ENEM 2017 - Desafios para a formação educacional de surdos no Brasil
Enviada em 14/11/2018
A questão dos desafios para a formação educacional de surdos no Brasil não é atual. Desde a Grécia Antiga, portadores de deficiência, não podiam exercer nenhum cargo político, muito menos ter participação educacional, que já era restrita à maior parte da população.
Nesse contexto, é notório que a causa da concepção popular de que portadores de deficiência são incapazes de realizar qualquer atividade, foi difundida por séculos, causando preconceito por parte das pessoas, e sentimento de minoria por parte desses deficientes. E por isso, a problemática deve ser resolvida, pois de acordo com a Constituição Federal, todo cidadão tem o direito de receber educação de qualidade e, concomitantemente, ter participação na sociedade, sem sofrem nenhuma discriminação.

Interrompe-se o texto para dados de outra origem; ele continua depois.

Record ContactPoint : Type := mkContactPoint {
  contact_system : option string;
  contact_value : option string;
}.

(** [TypedValue]: the [type] tag decides how [buildTokens] reads [value]; for
    the types it does not know, all it takes is [value?.toString()]. *)
Inductive TypedValue : Type :=
| IdentifierValue (value : option Identifier)
| CodeableConceptValue (value : option CodeableConcept)
| CodingValue (value : option Coding)
| ContactPointValue (value : option ContactPoint)
| OtherValue (type : string) (text : option string).

Record Resource : Type := mkResource { resourceType : string }.

Module FhirOperator.
Inductive t : Type :=
| EQUALS | NOT_EQUALS | GREATER_THAN | LESS_THAN
| GREATER_THAN_OR_EQUALS | LESS_THAN_OR_EQUALS | STARTS_AFTER | ENDS_BEFORE
| APPROXIMATELY | CONTAINS | EXACT | TEXT | NOT | ABOVE | BELOW
| IN | NOT_IN | OF_TYPE | MISSING | PRESENT | IDENTIFIER | ITERATE.
End FhirOperator.

#[global] Instance FhirOperator_eq_dec : EqDecision FhirOperator.t.
Proof. solve_decision. Defined.

Record Filter : Type := mkFilter {
  f_code : string;
  f_operator : FhirOperator.t;
  f_value : string;
}.

Record SortRule : Type := mkSortRule {
  sort_code : string;
  sort_descending : option bool;
}.

Inductive TokenIndexType : Type := CASE_SENSITIVE | CASE_INSENSITIVE.

(** The query-expression tree of [../sql], as far as the token module builds
    it. *)
Record Column : Type := mkColumn {
  col_tableName : option string;
  col_columnName : string;
  col_raw : bool;
  col_alias : option string;
}.

(** The operator strings the token module passes to [TypedCondition]. *)
Inductive SqlOperator : Type :=
| OP_EQ                        (* '=' *)
| OP_IN                        (* 'IN' *)
| OP_LIKE                      (* 'LIKE' *)
| TSVECTOR_SIMPLE
| IN_SUBQUERY
| ARRAY_CONTAINS
| ARRAY_IREGEX
| ARRAY_ILIKE
| ARRAY_EMPTY
| ARRAY_CONTAINS_SUBQUERY.

#[warnings="-register-all"]
Inductive Expression : Type :=
| TypedCondition (column : Column) (operator : SqlOperator)
    (parameter : SqlParameter) (parameterType : option string)
| Conjunction (expressions : list Expression)
| Disjunction (expressions : list Expression)
| Negation (expression : Expression)
| SqlFunction (name : string) (args : list SelectQuery)
with SqlParameter : Type :=
| PUndefined
| PNull
| PString (s : string)
| PStrings (l : list string)
| PColumn (c : Column)
| PSubquery (q : SelectQuery)
with SelectQuery : Type :=
| mkSelectQuery (tableName : string) (innerQuery : option SelectQuery)
    (distinctOns columns : list Column) (predicate : list Expression)
    (joins : list Join) (orderBys : list (Column * option bool))
    (limit_ : option nat)
with Join : Type :=
| mkJoin (joinType : string) (joinItem : SelectQuery) (joinAlias : string)
    (onExpression : Expression).

(** [new Column(tableName, columnName)]. *)
Definition column (tableName columnName : string) : Column :=
  mkColumn (Some tableName) columnName false None.

(** [new SelectQuery(tableName, innerQuery)] and the builder methods the token
    module calls on it. *)
Definition newSelectQuery (tableName : string) (innerQuery : option SelectQuery)
  : SelectQuery :=
  mkSelectQuery tableName innerQuery [] [] [] [] [] None.
(** * bitread: decoding a Series-7 bitstream into its list of high bits

    A shallow embedding of [bitread.py] (BFAT project) and the properties
    of its word reader, packet scanner, frame-address builder and
    configuration-frame decoder.

    The opened bitstream is a byte sequence with a cursor; every function
    that reads from it is a computation in a state-and-error monad over
    that cursor.  Python integers are [Z], a word is the Python list of
    its 32 bits (least significant first), strings are [string]. *)

From Stdlib Require Import ZArith List Strings.String Strings.Ascii Strings.Byte Bool Lia Arith.
From Stdlib Require Import Sorting.Sorted Sorting.Permutation.
From Stdlib Require DecimalString DecimalNat.
Import ListNotations.

Local Open Scope Z_scope.

(** ** Failures

    The script has no error classes of its own; each way it can stop is
    one constructor here. *)

Inductive error : Type :=
| TruncatedStream        (* ord(bitfile.read(1)) at end of file: TypeError *)
| UnrecognizedFormat     (* raise Exception('Unrecognized bitstream format') *)
| IndexError             (* subscript out of range *)
| ValueError             (* int() of a non-numeral *)
| FamilyUnbound          (* UnboundLocalError: family was never assigned *)
| FileNotFound           (* open() of a missing part.json *)
| UnsupportedDevice      (* "ERROR: Only Series-7 parts are supported by BFAT"; exit() *)
| MalformedPacket        (* "ERROR: Config packet length must be multiple of frame length"; exit() *)
| IncompletePacket.      (* "ERROR: Config packet not fully parsed."; exit() *)

Inductive result (A : Type) : Type :=
| Ok (a : A)
| Err (e : error).
Arguments Ok {A} a.
Arguments Err {A} e.

Definition rbind {A B} (r : result A) (k : A -> result B) : result B :=
  match r with
  | Ok a => k a
  | Err e => Err e
  end.

(** ** The opened file *)

Record bitfile : Type := mkfile { data : list byte; pos : nat }.

(** Computations that read the file: the cursor is threaded, an exception
    abandons it. *)
Definition io (A : Type) : Type := bitfile -> result (A * bitfile).

Definition ret {A} (a : A) : io A := fun f => Ok (a, f).
Definition raise {A} (e : error) : io A := fun _ => Err e.
Definition bind {A B} (m : io A) (k : A -> io B) : io B :=
  fun f => match m f with
           | Ok (a, f') => k a f'
           | Err e => Err e
           end.
Definition lift {A} (r : result A) : io A :=
  fun f => match r with Ok a => Ok (a, f) | Err e => Err e end.

Declare Scope io_scope.
Delimit Scope io_scope with io.
Notation "x <- m ;; k" := (bind m (fun x => k))
  (at level 61, m at next level, right associativity) : io_scope.
Notation "m ;;; k" := (bind m (fun _ => k))
  (at level 61, right associativity) : io_scope.
Local Open Scope io_scope.

(** [bitfile.read(1)]: the next byte, or the empty bytes object at the end
    of the file (the cursor stays). *)
Definition read1 : io (list byte) :=
  fun f => match nth_error (data f) (pos f) with
           | Some b => Ok ([b], mkfile (data f) (S (pos f)))
           | None => Ok ([], f)
           end.

(** [bitfile.seek(-1, 1)] *)
Definition seek_back1 : io unit :=
  fun f => Ok (tt, mkfile (data f) (pos f - 1)).

(** [ord(b)]: defined on a bytes object of length one only. *)
Definition ord (b : list byte) : result Z :=
  match b with
  | [x] => Ok (Z.of_N (Byte.to_N x))
  | _ => Err TruncatedStream
  end.

Definition read_ord : io Z := b <- read1 ;; lift (ord b).

(** ** Helper functions *)

(** [[(byte >> i) & 1 for i in range(8)]] *)
Definition byte_bits (byte : Z) : list Z :=
  map (fun i => Z.land (Z.shiftr byte (Z.of_nat i)) 1) (seq 0 8).

Fixpoint read_ords (n : nat) : io (list Z) :=
  match n with
  | O => ret []
  | S k => b <- read_ord ;; rest <- read_ords k ;; ret (b :: rest)
  end.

Além disso, o portador de deficiência auditiva deve frequentar a mesma escola que pessoas normais, pois é fator primordial para a interação social desse indivíduo que, se frequentar uma escola especial, automaticamente se sentirá “diferente”, e essa não é a intenção. Afinal, como disserta o filósofo Platão, “O importante não é só viver, mas viver bem”.
Por fim, cabe ressaltar que nem toda a sociedade está preparada para a formação educacional de deficientes auditivos pois, segundo dados do INEP, o número de alunos surdos matriculados em escolas de ensino básico ou especial diminuíram nos últimos 5 anos, mostrando que não há estrutura para recebê - los. Um exemplo é o ensino em Libras, que atende a essa população, como também a carência na formação de profissionais especializados nessa área.
Urge, portanto, que medidas preventivas de inclusão dessa população sejam tomadas, pois são capazes de cursar o ensino superior e trabalhar como qualquer pessoa. Ademais, cabe ao MEC promover palestras nas escolas a fim de conscientizar os alunos a recebê - los de forma amistosa e difundir empatia ao invés de preconceito. Outrossim, é importante que o Governo invista na formação de profissionais especializados nas escolas, e garantir a difusão do ensino de Libras para toda a população e mídia. Dessa forma, as barreiras que impedem a formação educacional de surdos no Brasil e sua participação social serão quebradas, e vencendo esses desafios, teremos uma sociedade mais justa e igualitária.